Modernity is marked by the reduction of causes to efficient causes, and the elimination of final causation, of teleology or purpose.Final causes are not so easily eliminated, Hart argues (The Experience of God: Being, Consciousness, Bliss, 78-9).
Our experience is not “an immediate perception of phenomena – appearances, that is – which come to us directly through our senses, but through sensations as interpreted by thought, under the aspect of organizing eidetic patterns. We do not encounter the material substrate of things, but only the intelligible forms of things, situated within an interdependent universe of intelligible forms, everywhere governed by purposes: organic, artificial, moral, aesthetic, social, and so forth.” We encounter hammers and iPhones and staircases, which are all for something, their uses and purposes built into their very existence as things.

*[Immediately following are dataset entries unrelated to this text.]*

Lemma assign1_app target src :
  NoDup (map fst src) ->
  (forall k, In k (map fst src) -> get k target = None) ->
  assign1 target src = (target ++ src)%list.
Proof.
  unfold assign1. revert target.
  induction src as [|[k v] r IH]; intros target Hnd Hdis; simpl.
  - now rewrite app_nil_r.
  - inversion Hnd as [|? ? Hk Hr]; subst.
    rewrite set_absent by (apply Hdis; now left).
    rewrite IH; auto.
    + now rewrite <- app_assoc.
    + intros k' Hk'. rewrite get_app_absent by (apply Hdis; now right).
      simpl. destruct (k =? k') eqn:E; auto.
      apply String.eqb_eq in E. subst k'. contradiction.
Qed.

(** [Object.assign({}, o)] is a copy of [o]. *)
Lemma assign1_copy o : NoDup (map fst o) -> assign1 [] o = o.
Proof.
  intro H. now apply assign1_app.
Qed.

Lemma occurrences_rewriteFilter_other params k :
  k <> "$sort" -> k <> "$term" -> k <> "q" ->
  occurrences k (rewriteFilter params) = occurrences k (filter params).
Proof.
  intros Hs Ht Hq. unfold rewriteFilter. cbv zeta.
  assert (H1 : occurrences k
                 (if negb (field (sort params) =? "")
                  then set "$sort"
                         (VStr (sortPrefix (order (sort params))
                                ++ field (sort params))) (filter params)
                  else filter params) = occurrences k (filter params)).
  { destruct (negb _); auto. apply occurrences_set_other. congruence. }
  destruct (not_nullish _); auto.
  rewrite occurrences_del_other by congruence.
  rewrite occurrences_set_other by congruence. exact H1.
Qed.

(** ** More on the query builder *)

(** X1: the built query always holds [$limit = perPage] and
    [$page = page], each once, whatever the filter holds under those
    names. *)
Theorem X1_query_pagination :
  forall params,
    let query := fst (getQueryForParams params) in
    get "$limit" query = Some (perPage (pagination params))
    /\ get "$page" query = Some (page (pagination params))
    /\ occurrences "$limit" query = 1
    /\ occurrences "$page" query = 1.
Proof.
  intros params query. subst query.
  unfold getQueryForParams. cbn [fst].
  unfold Object_assign. cbn [fold_left].
  destruct (negb (field (sort params) =? ""));
    unfold assign1; cbn [fold_left fst snd];
    repeat split;
    repeat first [ apply get_set_same
                 | apply occurrences_set_same
                 | rewrite get_set_other by discriminate
                 | rewrite occurrences_set_other by discriminate ].
Qed.

(** X2: a filter key without a dot in it, other than [q], [$term],
    [$sort], [$limit] and [$page], goes into the query as it is when its
    value is a leaf, and does not appear under that name when its value is
    a nested object or when the filter lacks it. *)
Theorem X2_filter_key_passed_as_is :
  forall params k,
    hasDot k = false ->
    ~ In k ["q"; "$term"; "$sort"; "$limit"; "$page"] ->
    occurrences k (filter params) <= 1 ->
    get k (fst (getQueryForParams params))
    = match get k (filter params) with
      | Some v => if isValidObject v then None else Some v
      | None => None
      end.
Proof.
  intros params k Hdot Hk Hocc.
  assert (Hne : forall k', In k' ["q"; "$term"; "$sort"; "$limit"; "$page"] ->
                           k <> k').
  { intros k' Hin E. subst k'. contradiction. }
  assert (Hq : k <> "q") by (apply Hne; simpl; tauto).
  assert (Ht : k <> "$term") by (apply Hne; simpl; tauto).
  assert (Hs : k <> "$sort") by (apply Hne; simpl; tauto).
  assert (Hl : k <> "$limit") by (apply Hne; simpl; tauto).
  assert (Hp : k <> "$page") by (apply Hne; simpl; tauto).
  rewrite get_query_from_filter by assumption.
  rewrite (get_flattenObject k Hdot).
  - rewrite get_rewriteFilter_other by assumption. reflexivity.
  - rewrite occurrences_rewriteFilter_other by assumption. exact Hocc.
Qed.
(** [strings.Split(s, sep)] for a non-empty [sep]: cut at every
    non-overlapping occurrence, leftmost first.  [skip] counts the
    characters of a separator just matched that are still to be dropped,
    [cur] is the segment being read (reversed). *)
Fixpoint split_go (sep : string) (skip : nat) (cur : list ascii) (s : string)
  : list string :=
  match s with
  | EmptyString => [string_of_list_ascii (rev cur)]
  | String c s' =>
      match skip with
      | S n => split_go sep n cur s'
      | O =>
          if String.prefix sep s
          then string_of_list_ascii (rev cur)
                 :: split_go sep (Nat.pred (String.length sep)) [] s'
          else split_go sep O (c :: cur) s'
      end
  end.

(** With an empty separator Go explodes the string into its characters. *)
Definition Split (s sep : string) : list string :=
  match sep with
  | EmptyString => map (fun c => String c "") (list_ascii_of_string s)
  | _ => split_go sep O [] s
  end.

(** [strings.Replace(s, old, new, -1)] for a non-empty [old]. *)
Fixpoint replace_go (old new : string) (skip : nat) (s : string) : string :=
  match s with
  | EmptyString => ""
  | String c s' =>
      match skip with
      | S n => replace_go old new n s'
      | O =>
          if String.prefix old s
          then new +:+ replace_go old new (Nat.pred (String.length old)) s'
          else String c (replace_go old new O s')
      end
  end.

Definition Replace (s old new : string) : string := replace_go old new O s.

Definition Join (elems : list string) (sep : string) : string :=
  String.concat sep elems.

(** [strings.ToLower] on the ASCII range (node names and host names are
    DNS labels). *)
Definition lower (c : ascii) : ascii :=
  let n := Ascii.nat_of_ascii c in
  if ((65 <=? n) && (n <=? 90))%nat then Ascii.ascii_of_nat (n + 32) else c.

Fixpoint ToLower (s : string) : string :=
  match s with
  | EmptyString => ""
  | String c s' => String (lower c) (ToLower s')
  end.

(** [strings.TrimSpace]: the ASCII white space of [unicode.IsSpace]. *)
Definition isSpace (c : ascii) : bool :=
  let n := Ascii.nat_of_ascii c in
  ((9 <=? n) && (n <=? 13) || (n =? 32))%nat.

Fixpoint trimLeft (s : string) : string :=
  match s with
  | EmptyString => ""
  | String c s' => if isSpace c then trimLeft s' else s
  end.

Fixpoint trimRight (s : string) : string :=
  match s with
  | EmptyString => ""
  | String c s' =>
      match trimRight s' with
      | EmptyString => if isSpace c then "" else String c ""
      | t => String c t
      end
  end.

Definition TrimSpace (s : string) : string := trimRight (trimLeft s).

(** Membership of a character in a string. *)
Fixpoint hasChar (c : ascii) (s : string) : bool :=
  match s with
  | EmptyString => false
  | String d s' => if Ascii.eqb c d then true else hasChar c s'
  end.

(** [strings.Contains]. *)
Fixpoint Contains (s substr : string) : bool :=
  if String.prefix substr s then true
  else match s with
       | EmptyString => false
       | String _ s' => Contains s' substr
       end.

End strings.

Module strconv.
Definition Itoa (i : Z) : string := NilZero.string_of_int (Z.to_int i).
End strconv.
(** Outside a block, a character other than ['<'] goes through the white
    space rules. *)
Lemma loop_body_text (v : FilterVars) (c : ascii) (s out : string) :
  isReasoning (state v) = false -> isSer (state v) = false ->
  Ascii.eqb c "<" = false ->
  exists v' o,
    loop_body v (String c s) out = Continue v' s (out +:+ o)
    /\ isReasoning (state v') = false /\ isSer (state v') = false
    /\ forall s',
         normalized (streamStarted v) (consecutiveNewlines v) (lastCharWasSpace v)
                    (String c s') =
         o +:+ normalized (streamStarted v') (consecutiveNewlines v')
                          (lastCharWasSpace v') s'.
Proof.
  intros Hr Hs Hc. unfold loop_body. rewrite Hr, Hs.
  cbn [startsWith]. rewrite (eqb_sym "<" c), Hc. cbn [orb slice].
  destruct v as [[re se] bf cn lc ss]. cbn in Hr, Hs. subst re se.
  cbn [streamStarted consecutiveNewlines lastCharWasSpace normalized
       set_streamStarted set_consecutiveNewlines set_lastCharWasSpace state].
  destruct (negb ss && isWhiteSpace c) eqn:E1.
  { eexists _, EmptyString. rewrite append_empty_r.
    split; [reflexivity |]. split; [reflexivity |]. split; [reflexivity |].
    intros s'. reflexivity. }
  destruct (Ascii.eqb c newline) eqn:E2.
  { destruct (S cn <=? 2)%nat eqn:E3.
    - eexists _, (String c EmptyString).
      split; [reflexivity |]. split; [reflexivity |]. split; [reflexivity |].
      intros s'. reflexivity.
    - eexists _, EmptyString. rewrite append_empty_r.
      split; [reflexivity |]. split; [reflexivity |]. split; [reflexivity |].
      intros s'. reflexivity. }
  destruct (isWhiteSpace c) eqn:E3.
  { destruct lc.
    - eexists _, EmptyString. rewrite append_empty_r.
      split; [reflexivity |]. split; [reflexivity |]. split; [reflexivity |].
      intros s'. reflexivity.
    - eexists _, (String space EmptyString).
      split; [reflexivity |]. split; [reflexivity |]. split; [reflexivity |].
      intros s'. reflexivity. }
  eexists _, (String c EmptyString).
  split; [reflexivity |]. split; [reflexivity |]. split; [reflexivity |].
  intros s'. reflexivity.
Qed.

What, Hart asks, is a chess game? Even if it is possible to reduce every aspect of the game “without remainder to molecules and electrical impulses and so on,” still that does not add up to the game. That ensemble of things and forces has to be “organized to an end by higher forms of causality.” They exist as a game of chess because each bit and force that make it up are directed to an end, which is the game itself. Purpose is intertwined in the hardware of the thing, rather than an external imposition of will on an ensemble of forces and things that is notitself the game of chess. Purpose is ontological, not voluntarist.